• [What to do]
Write out every line below that includes the word "bool".

*-*-*

(* ===== verification/TaskM.v ===== *)
(** * TaskM: coroutine frames and their owners ([coro::Task])

    [src/include/coro/task.hpp].  A [Task] object owns a frame through [handle_], and the
    promise in the frame points back to it: both are stores indexed by address, so that a
    pointer can dangle.  An operation that would follow a pointer to a destroyed frame, or
    to a destroyed [Task], or destroy a frame twice, answers [None].  The body of a
    coroutine is the calls it makes: [return_value], [unhandled_exception], the wrapped
    awaits and [final_suspend].  The primary template and the specialisation for [void]
    differ by the flag [vd]. *)

From S2P Require Import Prelude ReadyQueue Timers Frames EventLoop Runtime.
From stdpp Require Import options.
#[local] Set Default Proof Using "Type*".

(** ** What tasks ask of the loops beyond [Runtime] *)

Class FrameRuntime (W : Type) : Type := {
  fr_started : loop_id → handle → W → W;             (* [on_coroutine_started] *)
  fr_finished : loop_id → handle → W → W;            (* [on_coroutine_finished] *)
  fr_mark_abandoned : loop_id → handle → W → bool * W;
  fr_mark_io_abandoned : loop_id → handle → W → W;
  fr_is_abandoned : loop_id → handle → W → bool;
}.

(** The same frames are abandoned; the same but for the frame [h]. *)
Definition fr_keeps {W} `{FrameRuntime W} (w w' : W) : Prop :=
  ∀ l h, fr_is_abandoned l h w' = fr_is_abandoned l h w.
Definition fr_keeps_but {W} `{FrameRuntime W} (h : handle) (w w' : W) : Prop :=
  ∀ l h', h' ≠ h → fr_is_abandoned l h' w' = fr_is_abandoned l h' w.

Class FrameLaws (W : Type) `{Runtime W} `{FrameRuntime W} : Prop := {
  fl_started_keeps l h w : fr_keeps w (fr_started l h w);
  fl_finished_keeps l h w : fr_keeps w (fr_finished l h w);
  fl_mark_keeps l h w : fr_keeps_but h w (fr_mark_abandoned l h w).2;
  fl_io_keeps l h w : fr_keeps_but h w (fr_mark_io_abandoned l h w);
  fl_schedule_keeps l h w : fr_keeps w (rt_schedule l h w);
  fl_mark_true l h w : (fr_mark_abandoned l h w).1 = true → fr_is_abandoned l h (fr_mark_abandoned l h w).2 = true;
  fl_mark_queued l h w : (fr_mark_abandoned l h w).1 = rt_queued l h w;
  fl_io_marked l h w : fr_is_abandoned l h (fr_mark_io_abandoned l h w) = true;
  fl_started_live l h w : rt_live l h (fr_started l h w) = true;
  fl_finished_queued l h l' h' w : h' ≠ h → rt_queued l' h' (fr_finished l h w) = rt_queued l' h' w;
  fl_finished_live l h l' h' w : h' ≠ h → rt_live l' h' (fr_finished l h w) = rt_live l' h' w;
  fl_started_thread l h w : rt_same_thread w (fr_started l h w);
  fl_finished_thread l h w : rt_same_thread w (fr_finished l h w);
}.

#[export] Instance world_frames : FrameRuntime world := {|
  fr_started l h w := w_upd l (el_on_coroutine_started h) w;
  fr_finished l h w := w_upd l (el_on_coroutine_finished h) w;
  fr_mark_abandoned l h w := let '(b, x) := el_mark_abandoned h (w_loops w l) in (b, w_set_loop l x w);
  fr_mark_io_abandoned l h w := w_upd l (el_mark_io_abandoned h) w;
  fr_is_abandoned l h w := el_is_abandoned h (w_loops w l);
|}.

Lemma ft_is_abandoned_add h h' f : ft_is_abandoned h (ft_add h' f).2 = ft_is_abandoned h f.
Proof. done. Qed.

*-*-*

• [Response area]
  fr_mark_abandoned : loop_id → handle → W → bool * W;
  fr_is_abandoned : loop_id → handle → W → bool;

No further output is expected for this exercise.